* [Data for analysis]
= Beginning of Section =

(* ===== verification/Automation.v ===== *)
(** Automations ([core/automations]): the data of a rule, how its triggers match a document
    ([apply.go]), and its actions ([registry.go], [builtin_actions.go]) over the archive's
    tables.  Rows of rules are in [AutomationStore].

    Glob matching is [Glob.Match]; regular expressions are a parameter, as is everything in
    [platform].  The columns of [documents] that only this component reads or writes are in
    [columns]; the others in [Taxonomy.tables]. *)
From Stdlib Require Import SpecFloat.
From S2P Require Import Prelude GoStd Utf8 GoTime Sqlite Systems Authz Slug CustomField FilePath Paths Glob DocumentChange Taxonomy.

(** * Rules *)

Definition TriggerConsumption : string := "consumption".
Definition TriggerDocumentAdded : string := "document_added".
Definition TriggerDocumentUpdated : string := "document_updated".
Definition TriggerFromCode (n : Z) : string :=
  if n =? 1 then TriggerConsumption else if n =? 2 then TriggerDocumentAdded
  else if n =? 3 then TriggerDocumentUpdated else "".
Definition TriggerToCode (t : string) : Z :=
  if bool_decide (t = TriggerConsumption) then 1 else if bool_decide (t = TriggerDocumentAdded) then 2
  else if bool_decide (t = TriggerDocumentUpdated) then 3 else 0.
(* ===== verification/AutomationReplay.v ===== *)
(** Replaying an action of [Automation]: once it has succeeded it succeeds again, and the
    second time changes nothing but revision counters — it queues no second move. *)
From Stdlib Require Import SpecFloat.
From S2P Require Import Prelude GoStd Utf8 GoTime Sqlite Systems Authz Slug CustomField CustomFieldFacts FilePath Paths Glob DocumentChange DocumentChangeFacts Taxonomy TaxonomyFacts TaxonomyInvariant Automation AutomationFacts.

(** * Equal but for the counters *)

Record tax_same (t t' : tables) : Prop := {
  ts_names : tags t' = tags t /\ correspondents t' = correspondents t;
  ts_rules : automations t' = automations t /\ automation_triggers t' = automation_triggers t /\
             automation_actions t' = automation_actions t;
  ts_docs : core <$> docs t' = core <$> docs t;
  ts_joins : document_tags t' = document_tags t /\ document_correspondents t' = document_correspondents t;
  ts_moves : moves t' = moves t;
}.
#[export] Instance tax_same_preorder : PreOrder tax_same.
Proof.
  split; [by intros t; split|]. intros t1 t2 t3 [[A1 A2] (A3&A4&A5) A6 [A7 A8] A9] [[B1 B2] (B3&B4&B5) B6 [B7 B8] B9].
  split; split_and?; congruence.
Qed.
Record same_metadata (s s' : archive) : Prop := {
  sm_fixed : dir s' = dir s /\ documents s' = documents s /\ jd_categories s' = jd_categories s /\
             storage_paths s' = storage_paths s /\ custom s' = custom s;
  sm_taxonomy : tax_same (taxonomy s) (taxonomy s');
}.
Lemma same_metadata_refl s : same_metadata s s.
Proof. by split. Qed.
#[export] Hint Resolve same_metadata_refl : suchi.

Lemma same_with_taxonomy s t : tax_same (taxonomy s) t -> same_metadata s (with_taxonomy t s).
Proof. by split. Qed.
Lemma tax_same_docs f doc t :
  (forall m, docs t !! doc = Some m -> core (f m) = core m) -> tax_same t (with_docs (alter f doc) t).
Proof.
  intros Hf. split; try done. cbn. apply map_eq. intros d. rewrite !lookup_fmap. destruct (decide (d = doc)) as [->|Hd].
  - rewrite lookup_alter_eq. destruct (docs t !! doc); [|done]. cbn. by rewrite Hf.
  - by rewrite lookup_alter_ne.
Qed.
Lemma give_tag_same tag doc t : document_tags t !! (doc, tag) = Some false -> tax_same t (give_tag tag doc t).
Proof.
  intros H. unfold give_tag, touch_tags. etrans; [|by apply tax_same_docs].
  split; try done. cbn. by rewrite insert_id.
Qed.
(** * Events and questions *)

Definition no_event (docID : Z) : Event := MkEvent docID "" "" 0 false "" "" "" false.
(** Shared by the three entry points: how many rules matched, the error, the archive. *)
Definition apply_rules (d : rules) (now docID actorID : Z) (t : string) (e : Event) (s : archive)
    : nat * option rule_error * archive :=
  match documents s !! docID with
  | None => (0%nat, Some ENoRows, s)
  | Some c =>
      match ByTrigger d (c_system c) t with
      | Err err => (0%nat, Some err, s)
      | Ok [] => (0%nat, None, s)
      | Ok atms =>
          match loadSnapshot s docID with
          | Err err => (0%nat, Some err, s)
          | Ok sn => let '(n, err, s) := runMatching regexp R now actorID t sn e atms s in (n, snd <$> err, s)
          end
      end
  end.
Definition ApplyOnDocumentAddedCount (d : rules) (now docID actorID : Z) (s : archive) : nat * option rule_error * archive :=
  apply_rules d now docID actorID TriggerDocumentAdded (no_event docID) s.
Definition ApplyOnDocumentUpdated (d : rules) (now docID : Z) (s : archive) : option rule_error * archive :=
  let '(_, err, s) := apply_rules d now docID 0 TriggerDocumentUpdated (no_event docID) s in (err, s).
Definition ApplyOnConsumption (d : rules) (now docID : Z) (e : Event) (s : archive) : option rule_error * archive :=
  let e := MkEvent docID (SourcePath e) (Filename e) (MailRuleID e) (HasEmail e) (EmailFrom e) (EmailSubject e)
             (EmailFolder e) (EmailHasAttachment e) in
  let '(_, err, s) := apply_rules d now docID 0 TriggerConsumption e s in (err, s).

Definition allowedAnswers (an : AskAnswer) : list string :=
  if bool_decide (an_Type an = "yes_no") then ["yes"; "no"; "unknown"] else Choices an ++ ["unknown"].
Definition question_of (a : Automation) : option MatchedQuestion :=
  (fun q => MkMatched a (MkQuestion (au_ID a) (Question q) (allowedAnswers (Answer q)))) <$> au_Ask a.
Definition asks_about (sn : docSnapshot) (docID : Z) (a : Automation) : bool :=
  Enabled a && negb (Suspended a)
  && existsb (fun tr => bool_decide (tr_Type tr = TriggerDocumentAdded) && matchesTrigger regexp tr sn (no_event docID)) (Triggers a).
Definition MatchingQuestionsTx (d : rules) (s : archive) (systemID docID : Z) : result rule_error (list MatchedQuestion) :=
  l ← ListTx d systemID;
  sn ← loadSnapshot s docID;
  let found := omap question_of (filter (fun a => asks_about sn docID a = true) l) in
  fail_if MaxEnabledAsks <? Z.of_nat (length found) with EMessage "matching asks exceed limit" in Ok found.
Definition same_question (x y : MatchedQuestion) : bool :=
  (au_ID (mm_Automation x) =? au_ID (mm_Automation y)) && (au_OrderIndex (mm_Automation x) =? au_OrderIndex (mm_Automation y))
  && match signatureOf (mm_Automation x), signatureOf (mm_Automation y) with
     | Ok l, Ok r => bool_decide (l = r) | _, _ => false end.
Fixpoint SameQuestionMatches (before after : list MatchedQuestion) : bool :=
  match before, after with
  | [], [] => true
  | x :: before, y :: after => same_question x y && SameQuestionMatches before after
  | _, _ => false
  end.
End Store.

= End of Section =
= Beginning of Section =

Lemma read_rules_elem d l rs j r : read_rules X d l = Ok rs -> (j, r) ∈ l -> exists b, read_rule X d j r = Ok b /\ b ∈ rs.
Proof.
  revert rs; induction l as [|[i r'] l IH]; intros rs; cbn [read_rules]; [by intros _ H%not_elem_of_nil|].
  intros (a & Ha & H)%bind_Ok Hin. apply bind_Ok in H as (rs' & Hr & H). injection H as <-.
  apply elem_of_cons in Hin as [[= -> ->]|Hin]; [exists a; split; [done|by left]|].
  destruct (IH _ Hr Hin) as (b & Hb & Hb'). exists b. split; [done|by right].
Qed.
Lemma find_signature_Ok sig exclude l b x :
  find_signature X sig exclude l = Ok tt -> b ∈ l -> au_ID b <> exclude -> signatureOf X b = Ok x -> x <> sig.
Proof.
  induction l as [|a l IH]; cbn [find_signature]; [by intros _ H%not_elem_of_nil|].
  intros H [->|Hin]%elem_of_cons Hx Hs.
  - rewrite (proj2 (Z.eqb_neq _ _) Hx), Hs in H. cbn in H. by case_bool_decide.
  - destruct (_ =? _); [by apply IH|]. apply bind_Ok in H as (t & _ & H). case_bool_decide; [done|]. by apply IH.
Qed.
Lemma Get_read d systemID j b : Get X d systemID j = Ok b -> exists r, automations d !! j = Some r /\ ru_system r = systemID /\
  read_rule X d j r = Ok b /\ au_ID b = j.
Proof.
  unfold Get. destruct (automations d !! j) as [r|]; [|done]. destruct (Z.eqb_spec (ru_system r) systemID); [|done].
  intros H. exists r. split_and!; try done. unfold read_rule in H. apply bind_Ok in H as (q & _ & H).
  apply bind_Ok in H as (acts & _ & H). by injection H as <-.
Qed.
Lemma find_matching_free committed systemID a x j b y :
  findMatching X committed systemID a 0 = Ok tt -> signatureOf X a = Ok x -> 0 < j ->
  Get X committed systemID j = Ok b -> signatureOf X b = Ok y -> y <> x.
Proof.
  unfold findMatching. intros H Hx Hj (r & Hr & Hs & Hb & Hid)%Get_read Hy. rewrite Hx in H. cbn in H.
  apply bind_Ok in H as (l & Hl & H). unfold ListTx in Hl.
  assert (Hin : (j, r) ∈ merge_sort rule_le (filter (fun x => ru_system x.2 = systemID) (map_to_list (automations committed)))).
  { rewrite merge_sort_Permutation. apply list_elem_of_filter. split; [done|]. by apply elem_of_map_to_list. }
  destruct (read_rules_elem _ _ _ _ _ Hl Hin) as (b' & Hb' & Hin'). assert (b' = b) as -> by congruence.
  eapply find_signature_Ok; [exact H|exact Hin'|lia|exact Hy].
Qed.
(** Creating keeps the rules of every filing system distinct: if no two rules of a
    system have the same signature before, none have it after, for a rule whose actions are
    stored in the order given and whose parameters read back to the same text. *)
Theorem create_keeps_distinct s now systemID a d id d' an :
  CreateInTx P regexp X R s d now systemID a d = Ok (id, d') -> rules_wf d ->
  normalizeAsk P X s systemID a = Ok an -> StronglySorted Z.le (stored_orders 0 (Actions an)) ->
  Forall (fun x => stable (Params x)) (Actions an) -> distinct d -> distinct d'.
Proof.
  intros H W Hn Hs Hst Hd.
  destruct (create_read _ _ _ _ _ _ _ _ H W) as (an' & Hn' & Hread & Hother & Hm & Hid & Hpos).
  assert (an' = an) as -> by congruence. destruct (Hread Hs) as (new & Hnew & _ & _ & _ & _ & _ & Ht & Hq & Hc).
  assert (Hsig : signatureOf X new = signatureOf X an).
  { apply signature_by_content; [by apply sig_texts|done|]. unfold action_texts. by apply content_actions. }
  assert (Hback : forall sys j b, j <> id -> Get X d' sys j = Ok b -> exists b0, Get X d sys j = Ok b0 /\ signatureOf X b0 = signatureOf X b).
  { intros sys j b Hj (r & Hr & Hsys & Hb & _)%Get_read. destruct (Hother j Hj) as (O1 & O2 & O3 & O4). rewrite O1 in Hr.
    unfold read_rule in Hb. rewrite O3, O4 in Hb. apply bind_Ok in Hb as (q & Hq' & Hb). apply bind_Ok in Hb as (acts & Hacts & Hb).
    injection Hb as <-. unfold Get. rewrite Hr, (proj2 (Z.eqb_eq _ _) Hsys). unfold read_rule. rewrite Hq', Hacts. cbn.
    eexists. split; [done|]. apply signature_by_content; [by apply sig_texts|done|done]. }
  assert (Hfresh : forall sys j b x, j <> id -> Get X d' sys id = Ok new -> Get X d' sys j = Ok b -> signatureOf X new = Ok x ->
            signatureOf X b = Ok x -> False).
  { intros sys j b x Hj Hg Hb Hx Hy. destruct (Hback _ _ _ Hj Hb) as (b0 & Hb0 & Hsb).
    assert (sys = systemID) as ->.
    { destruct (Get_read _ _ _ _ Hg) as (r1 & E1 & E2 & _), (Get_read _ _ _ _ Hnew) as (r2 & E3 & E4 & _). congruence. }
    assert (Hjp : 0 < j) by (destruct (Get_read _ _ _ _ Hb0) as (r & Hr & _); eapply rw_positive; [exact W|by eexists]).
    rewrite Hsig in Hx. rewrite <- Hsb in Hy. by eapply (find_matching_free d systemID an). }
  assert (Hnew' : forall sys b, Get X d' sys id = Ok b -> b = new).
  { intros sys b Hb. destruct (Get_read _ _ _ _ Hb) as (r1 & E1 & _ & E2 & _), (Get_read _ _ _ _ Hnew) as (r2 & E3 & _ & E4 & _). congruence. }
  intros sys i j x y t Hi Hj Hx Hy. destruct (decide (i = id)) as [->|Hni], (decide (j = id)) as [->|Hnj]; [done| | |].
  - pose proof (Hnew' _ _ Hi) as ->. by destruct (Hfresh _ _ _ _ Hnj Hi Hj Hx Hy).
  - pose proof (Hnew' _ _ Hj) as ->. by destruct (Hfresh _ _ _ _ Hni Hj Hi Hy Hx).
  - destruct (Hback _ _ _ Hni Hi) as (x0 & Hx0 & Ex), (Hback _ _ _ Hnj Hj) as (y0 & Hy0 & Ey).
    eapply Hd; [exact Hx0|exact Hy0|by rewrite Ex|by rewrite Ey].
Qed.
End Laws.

= End of Section =

* [What you will do]
Here the output must be the lines above from the line with "findMatching X committed" to the line with "unfold findMatching. intros", both included, duplicated word for word and nothing else.

* [The completed task]
  findMatching X committed systemID a 0 = Ok tt -> signatureOf X a = Ok x -> 0 < j ->
  Get X committed systemID j = Ok b -> signatureOf X b = Ok y -> y <> x.
Proof.
  unfold findMatching. intros H Hx Hj (r & Hr & Hs & Hb & Hid)%Get_read Hy. rewrite Hx in H. cbn in H.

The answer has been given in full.